Le président de la FDSEA, Michel Masson, pense qu’il faudrait « un budget flexible qui tienne compte des aléas climatique et économique, à l’image de ce que font les Etats Unis ». En tout cas, les discussions ont déjà commencé dans les couloirs Elyséens et Bruxellois pour afficher son point de vue sur l’orientation de la PAC.
Avec les soubresauts du marché que connait l’alimentation, dernièrement avec le lait, le problème est primordial. Et de véritables décisions devront être prise pour stabiliser une économie erratique et très concurrentielle. Mais, les producteurs français auront fort à faire pour faire entendre leur idée d’une PAC qui régule, encadre les marchés et soutient les producteurs. Car ce pilier historique de l’économie Européenne prend à l’inverse une direction libérale et de désengagement.

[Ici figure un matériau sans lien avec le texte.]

(** * pytermgui: the terminal substrate and the regex highlighter

    A shallow embedding of [pytermgui/terminal.py] and
    [pytermgui/highlighters.py], followed by the properties proved about
    them.

    Conventions of the model.
    - A Python [str] is a [string]; a character is a code point below 256
      and the Python built-ins used by the sources ([strip], [lower],
      [split], [int], ...) are given on those code points.
    - A time stamp or a duration (a Python [float] of seconds) is an exact
      rational of [Q]: rounding of the floating point subtraction is not
      modelled, the order and the sign of the values are.
    - Mutable objects live in a [World]: the process environment, the wall
      clock and the keyboard are oracles, the stream calls are logged in
      order, and [Recorder] objects sit in a store and are referred to by
      their location, so that the terminal and its caller share them.
    - The names imported from [pytermgui.regex] ([strip_ansi],
      [real_length], [RE_MARKUP]) are parameters of the definitions which
      use them. *)

From Stdlib Require Import ZArith QArith String Ascii List Bool Lia DecimalString.
From stdpp Require Import base option gmap strings list.

Local Open Scope string_scope.

(** ** Python built-ins *)

Module Py.

Inductive exn : Type :=
| KeyError (key : string)
| NameError
| IndexError
| ValueError (msg : string)
| RuntimeError (msg : string).

Inductive result (A : Type) : Type :=
| Ok (a : A)
| Raise (e : exn).
Arguments Ok {A} a.
Arguments Raise {A} e.

Definition code (c : ascii) : N := N_of_ascii c.

Definition between (lo hi : N) (c : ascii) : bool :=
  ((lo <=? code c) && (code c <=? hi))%N.

(** [str.isspace] on one character. *)
Definition isspace (c : ascii) : bool :=
  between 9 13 c || between 28 32 c || (code c =? 133)%N || (code c =? 160)%N.

(** [str.isdecimal] on one character. *)
Definition isdecimal (c : ascii) : bool := between 48 57 c.

Definition isupper (c : ascii) : bool :=
  between 65 90 c || between 192 214 c || between 216 222 c.

Definition lower_char (c : ascii) : ascii :=
  if isupper c then ascii_of_N (code c + 32) else c.

(** [s.lower()] *)
Fixpoint lower (s : string) : string :=
  match s with
  | EmptyString => EmptyString
  | String c s' => String (lower_char c) (lower s')
  end.

Fixpoint lstrip_by (drop : ascii -> bool) (s : string) : string :=
  match s with
  | EmptyString => EmptyString
  | String c s' => if drop c then lstrip_by drop s' else s
  end.

Definition rstrip_by (drop : ascii -> bool) (s : string) : string :=
  String.rev (lstrip_by drop (String.rev s)).

(** [s.strip()] *)
Definition strip (s : string) : string := rstrip_by isspace (lstrip_by isspace s).

Fixpoint mem_char (c : ascii) (chars : string) : bool :=
  match chars with
  | EmptyString => false
  | String d chars' => Ascii.eqb c d || mem_char c chars'
  end.

(** [s.rstrip(chars)] *)
Definition rstrip (chars : string) (s : string) : string :=
  rstrip_by (fun c => mem_char c chars) s.

(** [sub in s] *)
Fixpoint contains (sub s : string) : bool :=
  String.prefix sub s ||
  match s with
  | EmptyString => false
  | String _ s' => contains sub s'
  end.

(** [s.split(sep)] for a separator that is not empty: [skip] counts the
    characters of a separator just found which are still to be passed. *)
Fixpoint split_go (sep : string) (skip : nat) (cur : string) (s : string)
  : list string :=
  match s with
  | EmptyString => [cur]
  | String c s' =>
      match skip with
      | S k => split_go sep k cur s'
      | O =>
          if String.prefix sep s
          then cur :: split_go sep (String.length sep - 1) EmptyString s'
          else split_go sep 0 (cur ++ String c EmptyString) s'
      end
  end.

Definition split (sep : string) (s : string) : list string :=
  split_go sep 0 EmptyString s.

(** [s.replace(old, new)] for [old] not empty. *)
Fixpoint replace_go (old new : string) (skip : nat) (s : string) : string :=
  match s with
  | EmptyString => EmptyString
  | String c s' =>
      match skip with
      | S k => replace_go old new k s'
      | O =>
          if String.prefix old s
          then new ++ replace_go old new (String.length old - 1) s'
          else String c (replace_go old new 0 s')
      end
  end.

Definition replace (old new : string) (s : string) : string :=
  replace_go old new 0 s.

(** [s.count(sub)] for [sub] not empty. *)
Fixpoint count_go (sub : string) (skip : nat) (s : string) : Z :=
  match s with
  | EmptyString => 0
  | String c s' =>
      match skip with
      | S k => count_go sub k s'
      | O =>
          if String.prefix sub s
          then (1 + count_go sub (String.length sub - 1) s')%Z
          else count_go sub 0 s'
      end
  end.

Definition count (sub : string) (s : string) : Z := count_go sub 0 s.

(** [sep.join(items)] *)
Definition join (sep : string) (items : list string) : string :=
  String.concat sep items.

(** [s[start:-back]] for literal bounds [start >= 0] and [back > 0]. *)
Definition slice (start back : nat) (s : string) : string :=
  substring start (String.length s - back - start) s.

(** Line boundaries of [str.splitlines]. *)
Definition islinebreak (c : ascii) : bool :=
  between 10 13 c || between 28 30 c || (code c =? 133)%N.

(** [s.splitlines()]: a carriage return directly followed by a line feed
    is one boundary, and a boundary at the very end opens no last line. *)
Fixpoint splitlines_go (cur : string) (after_cr : bool) (s : string)
  : list string :=
  match s with
  | EmptyString => if String.eqb cur EmptyString then [] else [cur]
  | String c s' =>
      if after_cr && (code c =? 10)%N then splitlines_go cur false s'
      else if islinebreak c
      then cur :: splitlines_go EmptyString (code c =? 13)%N s'
      else splitlines_go (cur ++ String c EmptyString) false s'
  end.

Definition splitlines (s : string) : list string :=
  splitlines_go EmptyString false s.

(** [str(n)] for an [int]. *)
Definition str_of_int (n : Z) : string := NilZero.string_of_int (Z.to_int n).

Definition digit_value (c : ascii) : Z := Z.of_N (code c - 48).

(** The digits of a decimal literal: single underscores may separate
    digits, [seen] tells whether the previous character was a digit. *)
Fixpoint int_digits (acc : Z) (seen : bool) (s : string) : option Z :=
  match s with
  | EmptyString => if seen then Some acc else None
  | String c s' =>
      if isdecimal c then int_digits (10 * acc + digit_value c) true s'
      else if Ascii.eqb c "_" && seen then int_digits acc false s'
      else None
  end.

(** [int(s)]: surrounding white space, an optional sign, decimal digits.
    The message of the exception is cut before the text it quotes. *)
Definition int (s : string) : result Z :=
  let body := strip s in
  let parsed :=
    match body with
    | String "-" s' => Z.opp <$> int_digits 0 false s'
    | String "+" s' => int_digits 0 false s'
    | _ => int_digits 0 false body
    end in
  match parsed with
  | Some n => Ok n
  | None => Raise (ValueError "invalid literal for int() with base 10")
  end.

(** [template.format(arg)] on the templates made of plain text, the doubled
    braces and one automatic field [{}]; [None] on every other template. *)
Fixpoint format_go (used : bool) (arg : string) (s : string) : option string :=
  match s with
  | EmptyString => Some EmptyString
  | String c s' =>
      if Ascii.eqb c "{" then
        match s' with
        | EmptyString => None
        | String d s'' =>
            if Ascii.eqb d "{" then String "{" <$> format_go used arg s''
            else if Ascii.eqb d "}" then
              if used then None else String.app arg <$> format_go true arg s''
            else None
        end
      else if Ascii.eqb c "}" then
        match s' with
        | EmptyString => None
        | String d s'' =>
            if Ascii.eqb d "}" then String "}" <$> format_go used arg s''
            else None
        end
      else String c <$> format_go used arg s'
  end.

Comme le fait remarquer Xavier Beulin, « nous avons intérêt à prendre les devants, égaliser la compétitivité, réguler le marché et utiliser des systèmes d’aides annexes ».
Des agriculteurs dépendant des aides de la PAC !
Depuis les réformes de 1992 et 1999, la garantit des prix, assurée par la PAC, a été remplacée par le versement d’aides directes. « En 1992, les agriculteurs ont manifesté contre cette réforme de la PAC, rappelle Michel Masson, car ils ne voulaient pas des nouvelles modalités de subventions ». La réforme de 2003 a parachevé cette évolution pour instaurer le découplage total des aides. « Cela n’a aucun sens, car donner une aide linéaire à l’hectare quelque soit le types de production est stupide » dénonce Michel Masson. Pourtant même si elles sont inadaptées, elles restent primordiales ajoute-t-il. La PAC est devenue aujourd’hui, avec son lot de tracasserie administrative, le révolver sur la tempe. Car sans les aides, nous sommes morts » conclut Michel Masson.
Ce constat sans appel est partagé par Nicolas Lefaucheux, producteur de lait et secrétaire général des Jeunes Agriculteurs, « mes revenus dépendent en grande partie des aides européennes, qui permettent aux agriculteurs de ne pas faire faillite. Ces sommes sont là pour compenser des prix qui ne permettent pas une rentabilité de nos exploitations ». La France est la première bénéficiaire de ces aides directes puisqu’en 2006, elle a perçu 20,3% du budget de la PAC, devant l’Espagne (13,4%), l’Allemagne (13,2%) alors qu’elle a fourni 16,3% des ressources de l’UE, derrière l’Allemagne (20%) et devant l’Italie (13,2%).
Le montant total des aides perçues par les agriculteurs français s’élève environ à 10.5 milliards d’euros par an. Cependant, avec le passage à 27 membres, cette tendance va s’inverser et la France donnera plus qu’elle ne recevra. « On ne demande pas des aides par principe » insiste Michel Masson, « c’est pourquoi nous réfléchissons à un autre système, comme une assurance sur les risques économiques au cofinancement public-privé ».
Cela responsabiliserait la filière, devenue trop dépendante de ces aides et éviterait les écueils comme les 500 millions récemment réclamé aux producteurs de fruits et légumes par Bruxelles. A ce propos, Michel Masson a tenu à réagir « les agriculteurs ont obtenu ces aides en toute légalité et n’y sont pour rien dans cette histoire. C’est l’Etat français qui a oublié de déclarer ces subventions à l’Europe. C’est l’Etat qui s’est pris les pieds tout seul dans le tapis donc c’est à lui de régler cette affaire ».